◆ PROBLEM ◆
Every line holding "BackendInterference" should be copied from the records below.

──────── DATASET

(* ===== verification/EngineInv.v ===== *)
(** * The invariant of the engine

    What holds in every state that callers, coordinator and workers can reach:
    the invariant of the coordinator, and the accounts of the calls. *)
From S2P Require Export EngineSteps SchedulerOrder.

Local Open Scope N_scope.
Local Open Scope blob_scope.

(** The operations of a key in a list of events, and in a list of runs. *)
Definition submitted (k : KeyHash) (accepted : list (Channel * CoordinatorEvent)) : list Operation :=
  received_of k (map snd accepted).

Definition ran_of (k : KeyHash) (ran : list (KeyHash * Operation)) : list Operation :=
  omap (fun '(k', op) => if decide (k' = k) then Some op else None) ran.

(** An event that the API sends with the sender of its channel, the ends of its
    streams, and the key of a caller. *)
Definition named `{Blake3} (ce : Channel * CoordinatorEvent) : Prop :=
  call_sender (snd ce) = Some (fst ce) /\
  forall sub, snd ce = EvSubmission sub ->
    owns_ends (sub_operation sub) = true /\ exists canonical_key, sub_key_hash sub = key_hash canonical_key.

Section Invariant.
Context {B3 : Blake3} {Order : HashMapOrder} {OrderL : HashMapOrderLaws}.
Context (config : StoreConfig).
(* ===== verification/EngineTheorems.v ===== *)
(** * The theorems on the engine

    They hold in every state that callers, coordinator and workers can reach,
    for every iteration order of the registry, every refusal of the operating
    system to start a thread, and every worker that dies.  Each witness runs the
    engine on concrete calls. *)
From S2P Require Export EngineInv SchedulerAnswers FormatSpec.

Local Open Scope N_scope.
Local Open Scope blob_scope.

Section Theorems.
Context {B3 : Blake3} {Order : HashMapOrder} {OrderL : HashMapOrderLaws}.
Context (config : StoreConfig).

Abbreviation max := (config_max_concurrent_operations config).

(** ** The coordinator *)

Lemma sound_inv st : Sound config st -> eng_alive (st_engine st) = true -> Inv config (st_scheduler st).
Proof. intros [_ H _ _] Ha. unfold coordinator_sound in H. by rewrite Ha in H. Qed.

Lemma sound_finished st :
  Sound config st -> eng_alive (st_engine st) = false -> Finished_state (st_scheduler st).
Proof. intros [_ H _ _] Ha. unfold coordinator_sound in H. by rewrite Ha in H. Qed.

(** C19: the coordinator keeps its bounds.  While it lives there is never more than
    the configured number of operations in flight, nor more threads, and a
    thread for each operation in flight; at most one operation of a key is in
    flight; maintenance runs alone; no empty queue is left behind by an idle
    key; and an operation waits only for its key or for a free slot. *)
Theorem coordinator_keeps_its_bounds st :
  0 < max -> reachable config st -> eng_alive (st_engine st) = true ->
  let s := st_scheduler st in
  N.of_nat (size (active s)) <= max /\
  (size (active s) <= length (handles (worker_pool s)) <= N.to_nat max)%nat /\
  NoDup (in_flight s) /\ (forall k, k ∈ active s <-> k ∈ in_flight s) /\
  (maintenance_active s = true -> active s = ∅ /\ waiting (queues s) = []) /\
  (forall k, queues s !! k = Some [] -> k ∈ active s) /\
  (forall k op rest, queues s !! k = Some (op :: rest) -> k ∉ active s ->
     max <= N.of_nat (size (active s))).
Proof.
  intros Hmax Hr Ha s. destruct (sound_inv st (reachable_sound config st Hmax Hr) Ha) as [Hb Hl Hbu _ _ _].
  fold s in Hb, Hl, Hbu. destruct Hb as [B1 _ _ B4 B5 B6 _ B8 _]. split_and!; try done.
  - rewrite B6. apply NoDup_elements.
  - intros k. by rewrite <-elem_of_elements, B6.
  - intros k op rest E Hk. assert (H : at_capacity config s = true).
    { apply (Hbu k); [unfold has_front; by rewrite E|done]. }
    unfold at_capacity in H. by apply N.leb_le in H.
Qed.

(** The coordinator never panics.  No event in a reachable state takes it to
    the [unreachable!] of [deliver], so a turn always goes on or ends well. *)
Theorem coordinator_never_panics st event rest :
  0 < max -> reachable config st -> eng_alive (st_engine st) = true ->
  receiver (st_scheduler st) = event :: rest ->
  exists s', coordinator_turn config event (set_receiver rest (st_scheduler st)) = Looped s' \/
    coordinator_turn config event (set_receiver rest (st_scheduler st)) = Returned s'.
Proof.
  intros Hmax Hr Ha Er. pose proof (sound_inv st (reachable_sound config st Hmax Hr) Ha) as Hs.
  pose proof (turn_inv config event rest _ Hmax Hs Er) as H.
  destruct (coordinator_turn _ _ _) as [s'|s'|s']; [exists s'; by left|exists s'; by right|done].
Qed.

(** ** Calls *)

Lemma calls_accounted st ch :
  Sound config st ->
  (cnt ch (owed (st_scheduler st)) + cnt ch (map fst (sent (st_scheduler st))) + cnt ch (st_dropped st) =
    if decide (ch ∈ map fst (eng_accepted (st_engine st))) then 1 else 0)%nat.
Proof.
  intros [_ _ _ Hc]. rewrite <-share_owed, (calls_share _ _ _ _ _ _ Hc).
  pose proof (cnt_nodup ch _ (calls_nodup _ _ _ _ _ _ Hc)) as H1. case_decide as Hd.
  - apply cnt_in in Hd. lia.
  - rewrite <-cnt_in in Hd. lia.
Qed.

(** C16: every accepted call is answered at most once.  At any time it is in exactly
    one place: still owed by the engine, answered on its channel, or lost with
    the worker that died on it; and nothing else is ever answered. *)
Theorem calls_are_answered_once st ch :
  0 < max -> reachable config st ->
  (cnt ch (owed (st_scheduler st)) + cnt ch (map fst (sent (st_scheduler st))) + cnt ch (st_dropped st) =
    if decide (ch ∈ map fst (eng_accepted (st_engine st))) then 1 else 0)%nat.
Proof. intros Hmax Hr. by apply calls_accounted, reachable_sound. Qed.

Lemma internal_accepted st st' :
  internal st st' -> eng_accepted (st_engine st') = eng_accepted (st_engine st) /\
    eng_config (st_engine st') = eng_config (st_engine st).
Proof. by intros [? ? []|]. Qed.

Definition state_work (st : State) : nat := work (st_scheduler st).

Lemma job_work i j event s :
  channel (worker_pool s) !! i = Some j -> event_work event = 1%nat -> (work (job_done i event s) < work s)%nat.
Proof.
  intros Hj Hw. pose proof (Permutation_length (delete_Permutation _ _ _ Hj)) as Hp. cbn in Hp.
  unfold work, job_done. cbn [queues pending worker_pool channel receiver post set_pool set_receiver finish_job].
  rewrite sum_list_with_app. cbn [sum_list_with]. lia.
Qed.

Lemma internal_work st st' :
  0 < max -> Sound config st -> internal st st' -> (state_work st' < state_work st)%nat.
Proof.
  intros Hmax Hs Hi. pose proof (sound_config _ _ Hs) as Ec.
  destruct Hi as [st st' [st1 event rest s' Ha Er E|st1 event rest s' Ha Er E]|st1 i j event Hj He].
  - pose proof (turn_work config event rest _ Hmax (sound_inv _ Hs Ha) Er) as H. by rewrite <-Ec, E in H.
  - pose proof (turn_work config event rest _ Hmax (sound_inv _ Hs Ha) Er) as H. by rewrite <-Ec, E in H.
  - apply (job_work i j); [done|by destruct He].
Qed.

────────────────
──────── DATASET

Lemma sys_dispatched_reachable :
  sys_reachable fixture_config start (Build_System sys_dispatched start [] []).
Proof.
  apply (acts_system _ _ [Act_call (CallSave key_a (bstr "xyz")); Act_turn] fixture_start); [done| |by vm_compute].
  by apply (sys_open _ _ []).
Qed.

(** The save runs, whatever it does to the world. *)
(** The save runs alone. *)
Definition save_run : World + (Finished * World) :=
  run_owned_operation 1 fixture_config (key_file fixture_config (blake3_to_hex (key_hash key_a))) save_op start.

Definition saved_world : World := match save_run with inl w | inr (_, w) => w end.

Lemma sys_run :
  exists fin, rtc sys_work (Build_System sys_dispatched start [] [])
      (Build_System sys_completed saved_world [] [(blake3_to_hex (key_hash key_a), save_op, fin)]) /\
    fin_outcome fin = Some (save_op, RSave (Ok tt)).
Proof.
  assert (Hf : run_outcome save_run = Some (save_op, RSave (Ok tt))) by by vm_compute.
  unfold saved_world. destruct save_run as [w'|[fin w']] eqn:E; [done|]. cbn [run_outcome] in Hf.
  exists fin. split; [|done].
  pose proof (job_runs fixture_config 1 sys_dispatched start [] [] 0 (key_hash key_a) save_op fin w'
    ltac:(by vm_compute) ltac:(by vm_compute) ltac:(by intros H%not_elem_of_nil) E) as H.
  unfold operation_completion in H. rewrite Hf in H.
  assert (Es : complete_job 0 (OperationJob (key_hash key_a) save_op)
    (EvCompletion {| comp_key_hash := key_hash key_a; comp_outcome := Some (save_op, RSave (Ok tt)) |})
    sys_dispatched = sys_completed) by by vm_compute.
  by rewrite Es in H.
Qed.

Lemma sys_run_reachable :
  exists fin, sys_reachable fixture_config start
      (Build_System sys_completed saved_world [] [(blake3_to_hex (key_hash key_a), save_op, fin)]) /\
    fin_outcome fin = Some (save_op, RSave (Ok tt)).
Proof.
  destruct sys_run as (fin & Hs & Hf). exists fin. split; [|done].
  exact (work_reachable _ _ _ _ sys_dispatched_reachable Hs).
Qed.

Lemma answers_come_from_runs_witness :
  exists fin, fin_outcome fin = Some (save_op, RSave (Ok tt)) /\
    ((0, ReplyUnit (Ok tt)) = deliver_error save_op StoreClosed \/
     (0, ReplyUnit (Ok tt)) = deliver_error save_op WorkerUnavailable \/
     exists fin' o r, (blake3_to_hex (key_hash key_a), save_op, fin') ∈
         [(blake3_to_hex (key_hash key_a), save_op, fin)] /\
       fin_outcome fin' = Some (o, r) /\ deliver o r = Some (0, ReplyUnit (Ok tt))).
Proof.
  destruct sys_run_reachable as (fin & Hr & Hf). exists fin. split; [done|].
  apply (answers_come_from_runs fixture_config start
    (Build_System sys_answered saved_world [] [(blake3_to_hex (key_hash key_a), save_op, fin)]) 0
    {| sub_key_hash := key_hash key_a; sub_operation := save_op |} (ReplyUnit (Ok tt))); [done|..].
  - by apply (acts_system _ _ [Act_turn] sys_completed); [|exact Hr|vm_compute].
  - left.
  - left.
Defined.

────────────────
──────── DATASET

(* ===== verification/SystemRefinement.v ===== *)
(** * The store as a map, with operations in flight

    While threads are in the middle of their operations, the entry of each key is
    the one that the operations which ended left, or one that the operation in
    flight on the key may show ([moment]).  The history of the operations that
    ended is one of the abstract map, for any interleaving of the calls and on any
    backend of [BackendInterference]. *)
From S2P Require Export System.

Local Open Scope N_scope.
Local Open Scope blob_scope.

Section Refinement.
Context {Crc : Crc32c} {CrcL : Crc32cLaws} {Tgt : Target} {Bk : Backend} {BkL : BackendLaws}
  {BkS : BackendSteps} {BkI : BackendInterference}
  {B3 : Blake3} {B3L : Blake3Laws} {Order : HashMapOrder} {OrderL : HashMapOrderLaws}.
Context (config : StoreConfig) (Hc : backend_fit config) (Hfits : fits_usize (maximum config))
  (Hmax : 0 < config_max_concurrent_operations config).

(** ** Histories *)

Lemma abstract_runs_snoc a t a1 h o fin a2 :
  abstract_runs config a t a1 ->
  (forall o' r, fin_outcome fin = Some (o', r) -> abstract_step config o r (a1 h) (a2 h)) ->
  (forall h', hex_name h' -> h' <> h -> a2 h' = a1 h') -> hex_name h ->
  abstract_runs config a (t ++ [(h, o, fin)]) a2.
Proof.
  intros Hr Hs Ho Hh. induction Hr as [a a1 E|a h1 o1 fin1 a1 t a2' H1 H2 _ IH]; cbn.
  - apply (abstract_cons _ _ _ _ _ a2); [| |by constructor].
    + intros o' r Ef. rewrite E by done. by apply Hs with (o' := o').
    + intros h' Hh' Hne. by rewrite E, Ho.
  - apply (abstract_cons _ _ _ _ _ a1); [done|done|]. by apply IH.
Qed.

────────────────

◆ OUTPUT ◆
    backend of [BackendInterference]. *)
  {BkS : BackendSteps} {BkI : BackendInterference}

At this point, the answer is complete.